茂木健一郎作『東京藝大物語』は、ちょっとほろにが、青くささが切ない青春物語。…だけど、爽やかさがなく、そこにリアルを感じたりして・笑

茂木健一郎作『東京藝大物語』を読了。

東京芸大物語

脳科学者として各種メディアで活躍し、著作も多数。
だけど、茂木さんが小説???
でも、なんだか面白そうとも思わせちゃうのが、茂木健一郎氏のキャラクターなのである。

そしてなぜ東京藝大???
こちらは、私の不勉強(←というのも、けっこう茂木健一郎氏のファンで著作も読んでたので、知らなかったのがややショック・笑)で、2002年から5年間、東京藝術大学で非常勤講師として講義を担当したことが、この小説のベースになっているからなんでした。

で、発売日を心待ちにして、さっそく読む。

初の小説というコトバにたがわず、初々しくかつ瑞々しい物語ぶりがすごくよかった。

物語は、茂木氏の芸大赴任の日から始まって、爽やかさのかけらもない学生たちとの交流の日々。

約10年ちょい前だって、平成の学生は、こぎれいで爽やかなんじゃあないの?
…と思っていたのが、単なるステロタイプによる思い込みだったか?
いや、そのころから藝大のあたりはよく足を運んでいたが(←近所なので上野公園やトーハクに行く際は、よく通る上に、卒展も文化祭もいったことあり)、けっこうみんな爽やか系だぞ!

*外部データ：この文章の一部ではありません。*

(* ===== verification/Ulib.v ===== *)
(** * user/ulib.c

    The string functions work on the byte memory of the process, with sources
    that are only read given as readers, as in Kstring.  [stat] only chains
    three system calls and is not modelled.

    A file descriptor that a program reads from is an [input]: the bytes still
    to come, and a script of how much each [read] call delivers, over which the
    theorems quantify. *)

From S2P Require Export Kstring.

(** ** Input *)

(** [in_sizes]: a positive answer delivers at most so many bytes, any other
    answer is an error; when the script is over, [read] delivers what it can. *)
Record input := mkInput { in_rest : list Z; in_sizes : list Z }.

Definition deliver (n : Z) (s : input) (sizes : list Z) : Z * list Z * input :=
  let bs := take (Z.to_nat n) (in_rest s) in
  (Z.of_nat (length bs), bs, mkInput (drop (Z.to_nat n) (in_rest s)) sizes).

(** [read(fd, buf, n)]: the result and the bytes stored. *)
Definition read (n : Z) (s : input) : Z * list Z * input :=
  match in_sizes s with
  | [] => deliver n s []
  | c :: cs => if c <=? 0 then (-1, [], mkInput (in_rest s) cs) else deliver (Z.min n c) s cs
  end.

(** ** The functions *)

(** [fuel] bounds the loops that end at a NUL; [None] when there is none. *)
Fixpoint strcpy_loop (fuel : nat) (s : Z) (t : Z -> Z) (m : gmap Z Z) : option (gmap Z Z) :=
  match fuel with
  | O => None
  | S fuel =>
      let m := wr8 s (t 0) m in
      if truth (t 0) then strcpy_loop fuel (s + 1) (ptr_add t 1) m else Some m
  end.

Definition strcpy (fuel : nat) (s : Z) (t : Z -> Z) (m : gmap Z Z) : option (gmap Z Z) :=
  strcpy_loop fuel s t m.

Fixpoint strcmp (fuel : nat) (p q : Z -> Z) : option Z :=
  match fuel with
  | O => None
  | S fuel =>
      if truth (p 0) && (p 0 =? q 0) then strcmp fuel (ptr_add p 1) (ptr_add q 1)
      else Some (u8 (p 0) - u8 (q 0))
  end.

(** The offset of the character found; [Some None] is the null pointer. *)
Fixpoint strchr (fuel : nat) (s : Z -> Z) (c : Z) : option (option Z) :=
  match fuel with
  | O => None
  | S fuel =>
      if truth (s 0) then
        if s 0 =? c then Some (Some 0)
        else option_map (option_map Z.succ) (strchr fuel (ptr_add s 1) c)
      else Some None
  end.

(** The bytes stored in [buf] before the final NUL. *)
Fixpoint gets_loop (n : nat) (buf : list Z) (s : input) : list Z * input :=
  match n with
  | O => (buf, s)
  | S n =>
      let '(cc, bs, s) := read 1 s in
      if cc <? 1 then (buf, s) else
      let c := bs !!! O in
      let buf := buf ++ [c] in
      if (c =? 10) || (c =? 13) then (buf, s) else gets_loop n buf s
  end.

Definition gets (max : Z) (s : input) : list Z * input :=
  let '(buf, s) := gets_loop (Z.to_nat (max - 1)) [] s in
  (buf ++ [0], s).

Fixpoint atoi_loop (fuel : nat) (n : Z) (s : Z -> Z) : option Z :=
  match fuel with
  | O => None
  | S fuel =>
      if (48 <=? s 0) && (s 0 <=? 57) then atoi_loop fuel (s32 (n * 10 + s 0 - 48)) (ptr_add s 1)
      else Some n
  end.

Definition atoi (fuel : nat) (s : Z -> Z) : option Z := atoi_loop fuel 0 s.

Definition memmove (dst src n : Z) (m : gmap Z Z) : gmap Z Z :=
  if dst <? src then copy_up (Z.to_nat n) dst src m
  else copy_down (Z.to_nat n) (dst + n) (src + n) m.

Definition memcpy (dst src n : Z) (m : gmap Z Z) : gmap Z Z := memmove dst src (s32 n) m.

Definition memset (dst c n : Z) (m : gmap Z Z) : gmap Z Z := memset_loop (Z.to_nat (u32 n)) 0 dst c m.

Definition memcmp (s1 s2 : Z -> Z) (n : Z) : Z := memcmp_loop (Z.to_nat (u32 n)) s1 s2.

Definition strlen (fuel : nat) (s : Z -> Z) : option Z := u32 <$> Kstring.strlen fuel s.

(** ** What they compute *)

(** A read of at least one byte delivers some bytes unless the input is over. *)
Lemma read_spec n s :
  0 < n -> Forall (fun c => 0 < c) (in_sizes s) ->
  exists bs s', read n s = (Z.of_nat (length bs), bs, s') /\ in_rest s = bs ++ in_rest s' /\
    (in_rest s <> [] -> bs <> []) /\ Z.of_nat (length bs) <= n /\ Forall (fun c => 0 < c) (in_sizes s').
Proof.
  intros Hn Hs. unfold read, deliver.
  assert (Hd : forall k, 0 < k <= n -> in_rest s <> [] -> take (Z.to_nat k) (in_rest s) <> []).
  { intros k Hk Hr. destruct (in_rest s); [done|]. by destruct (Z.to_nat k) eqn:E; [lia|]. }
  destruct (in_sizes s) as [|c cs].
  - eexists _, _. split; [done|]. cbn. rewrite take_drop, length_take. split; [done|]. split; [by apply Hd; lia|]. split; [lia|done].
  - apply Forall_cons in Hs as [Hc Hs]. destruct (c <=? 0) eqn:E; bprop; [lia|].
    eexists _, _. split; [done|]. cbn. rewrite take_drop, length_take. split; [done|]. split; [by apply Hd; lia|]. split; [lia|done].
Qed.

(** The memmove of the user library copies as the one of the kernel does,
    for overlapping ranges too: its other test for the direction is as good. *)
Theorem user_memmove_copies dst src n m :
  0 <= n < 2147483648 -> memmove dst src n m = Kstring.memmove dst src n m.
Proof.
  intros Hn. rewrite memmove_copies by lia. unfold memmove. apply map_eq. intros x.
  rewrite wr_rd_bytes_lookup. destruct (dst <? src) eqn:E; bprop; [by apply copy_up_lookup; lia|].
  rewrite copy_down_lookup by lia. destruct (decide (dst <= x < dst + Z.of_nat (Z.to_nat n))).
  - rewrite decide_True by lia. do 2 f_equal. lia.
  - by rewrite decide_False by lia.
Qed.

Lemma user_memmove_copies_witness :
  memmove 101 100 3 (wr_bytes 100 [1; 2; 3; 4] ∅) = Kstring.memmove 101 100 3 (wr_bytes 100 [1; 2; 3; 4] ∅).
Proof. apply user_memmove_copies. lia. Defined.

(** The strings are equal exactly when [strcmp] returns 0; otherwise its sign
    is the order of the first characters that differ. *)
Fixpoint lex (p q : list Z) : Z :=
  match p, q with
  | [], [] => 0
  | [], y :: _ => - y
  | x :: _, [] => x
  | x :: p, y :: q => if x =? y then lex p q else x - y
  end.

(** A reader of the C string [l]: its characters, then a NUL. *)
Definition reads (p : Z -> Z) (l : list Z) : Prop :=
  Forall (fun c => 0 < c < 256) l /\ forall i, (i < length l)%nat -> l !! i = Some (p (Z.of_nat i)).
Definition reads_str (p : Z -> Z) (l : list Z) : Prop := reads p l /\ p (Z.of_nat (length l)) = 0.

Lemma reads_str_nil p : reads_str p [] -> p 0 = 0.
Proof. by intros [_ H]. Qed.

Lemma reads_cons p c l : reads p (c :: l) -> p 0 = c /\ 0 < c < 256 /\ reads (ptr_add p 1) l.
Proof.
  intros [Hf Hl]. apply Forall_cons in Hf as [Hc Hf]. pose proof (Hl O ltac:(cbn; lia)) as H0. cbn in H0.
  injection H0 as H0. repeat split; [done|lia|lia|done|]. intros i Hi.
  specialize (Hl (S i) ltac:(cbn; lia)). change ((c :: l) !! S i) with (l !! i) in Hl. rewrite Hl. unfold ptr_add. do 2 f_equal. lia.
Qed.

Lemma reads_str_cons p c l :
  reads_str p (c :: l) -> p 0 = c /\ 0 < c < 256 /\ reads_str (ptr_add p 1) l.
Proof.
  intros [Hr He]. destruct (reads_cons _ _ _ Hr) as (H0 & Hc & Hr'). split; [done|]. split; [done|]. split; [done|].
  unfold ptr_add. rewrite <- He. f_equal. cbn [length]. lia.
Qed.

Lemma strcmp_lex fuel p q l r :
  reads_str p l -> reads_str q r -> (length l < fuel)%nat -> strcmp fuel p q = Some (lex l r).
Proof.
  revert p q l r; induction fuel as [|fuel IH]; intros p q l r Hp Hq Hf; [lia|]. cbn [strcmp].
  destruct l as [|c l].
  - apply reads_str_nil in Hp as ->. cbn. destruct r as [|d r].
    + by apply reads_str_nil in Hq as ->.
    + apply reads_str_cons in Hq as (-> & Hd & _). by rewrite (u8_id d), (u8_id 0) by lia.
  - apply reads_str_cons in Hp as (-> & Hc & Hp). unfold truth. destruct (c =? 0) eqn:Ec; bprop; [lia|]. cbn [negb andb].
    destruct r as [|d r].
    + apply reads_str_nil in Hq as ->. destruct (c =? 0) eqn:E0; bprop; [lia|].
      by rewrite !u8_id, Z.sub_0_r by lia.
    + apply reads_str_cons in Hq as (-> & Hd & Hq). cbn [lex]. destruct (c =? d) eqn:E.
      * apply IH; try done. cbn in Hf. lia.
      * by rewrite !u8_id by lia.
Qed.

(** The value of a decimal numeral. *)
Definition decimal (ds : list Z) (n : Z) : Z := foldl (fun n d => n * 10 + (d - 48)) n ds.

Lemma decimal_mono ds n : Forall (fun d => 48 <= d <= 57) ds -> 0 <= n -> n <= decimal ds n.
Proof.
  revert n; induction ds as [|d ds IH]; intros n Hd Hn; cbn; [lia|].
  apply Forall_cons in Hd as [H Hd]. specialize (IH (n * 10 + (d - 48)) Hd). unfold decimal in IH. lia.
Qed.

(** [atoi] reads the numeral in front of the first other character, as long
    as it fits an int. *)
Lemma atoi_loop_decimal fuel n p ds :
  Forall (fun d => 48 <= d <= 57) ds -> reads p ds ->
  ~ (48 <= p (Z.of_nat (length ds)) <= 57) -> 0 <= n -> decimal ds n < 2147483648 ->
  (length ds < fuel)%nat -> atoi_loop fuel n p = Some (decimal ds n).
Proof.
  revert n p ds; induction fuel as [|fuel IH]; intros n p ds Hd Hr He Hn Hv Hf; [lia|]. cbn [atoi_loop].
  destruct ds as [|d ds].
  - destruct ((48 <=? p 0) && (p 0 <=? 57)) eqn:E; bprop; [change (Z.of_nat (length [])) with 0 in He; lia|done].
  - apply Forall_cons in Hd as [H Hd]. apply reads_cons in Hr as (-> & _ & Hr).
    destruct ((48 <=? d) && (d <=? 57)) eqn:E.
    + cbn [decimal foldl] in Hv |- *. pose proof (decimal_mono ds (n * 10 + (d - 48)) Hd ltac:(lia)).
      unfold decimal in *. replace (n * 10 + d - 48) with (n * 10 + (d - 48)) by lia. rewrite s32_id by lia.
      apply IH; try done; [|lia|cbn in Hf; lia]. unfold ptr_add. cbn [length] in He.
      by replace (1 + Z.of_nat (length ds)) with (Z.of_nat (S (length ds))) by lia.
    + apply andb_false_iff in E as [E|E]; bprop; lia.
Qed.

…といぶかしく思うぐらい、登場人物がヘンなのである。

主要人物を、物語そのままの表現で抜き出せば…。

・赤ら顔でへらへらと近づいてくる「ジャガー」
・鳩のように首を動かしながらポツポツと話す「ハッスン」
・突然よくわからない行動を起こし、全身で芸術論を戦わせる「杉ちゃん」

しかし、そのへんてこなキャラクターが、不器用に考え動く日々が、物語をほろ苦くもし、ちょっと感動も誘う。
…ってところが、うまいっ!と思う。

そして、語り手である茂木先生のほうがずーっと若々しくて爽やかなイメージを纏ってたりして、それってちょっとずるくない?
…とも思う(笑)。

講義には、名だたるアーティストがゲストとして登場し…。

それが、また羨ましいほどのバリエーションぶり。

たとえば…。

・『にっぽんの台所』の束芋氏には、芸術ではなく、90分の講義全部を就職活動のことに費やされ、学生たちは、<忘れようとしていた日本社会の「現実」を呼び覚まさせられた>

↓ちなみに、束芋氏の作品。これいいです。

・美術家・大竹伸朗氏の講義は、<おまえら分かっているのか!東京藝大なんて来ているようでじゃ、アーティストとすてだめた、そもそも美大なんか意味がないっ!>ではじまって、講義のあとの飲み会でなぜか一人の学生が挑発⇒しかし、大竹氏に一発で成敗されるという顛末まで登場。
(…これって実話?)

ちなみに、この方は、一般的には現代美術の旗手とか言われるヒトです。このインタビューなんかはすごく人柄と活動内容がわかるかも。
個人的には、この取り組みが好き。

・やっと来てもらったベネッセアートサイト直島の福武總総一郎氏の講義すら、<東京なんて嫌いだ>と学生の度肝をぬく叫びではじまり、<東京の真ん中の、こんな芸術大学で学んでいても、アートのことなんかわかりはしない>と続く。

そして、なんと!
・今は亡き、荒川修作氏まで講義を担当

荒川氏「お前たちいいかっ!こんな教室、爆破しちまえ!」
学生「オオーッ!」
という感じの講義が展開してしまう。

(…これも実話?面白すぎです。)

ちなみに、荒川修作作品ではヘルメットをかぶってそこで遊ぶ(じゃないと若干あぶない)奇想天外な「養老天命反転地」はあまりにも有名。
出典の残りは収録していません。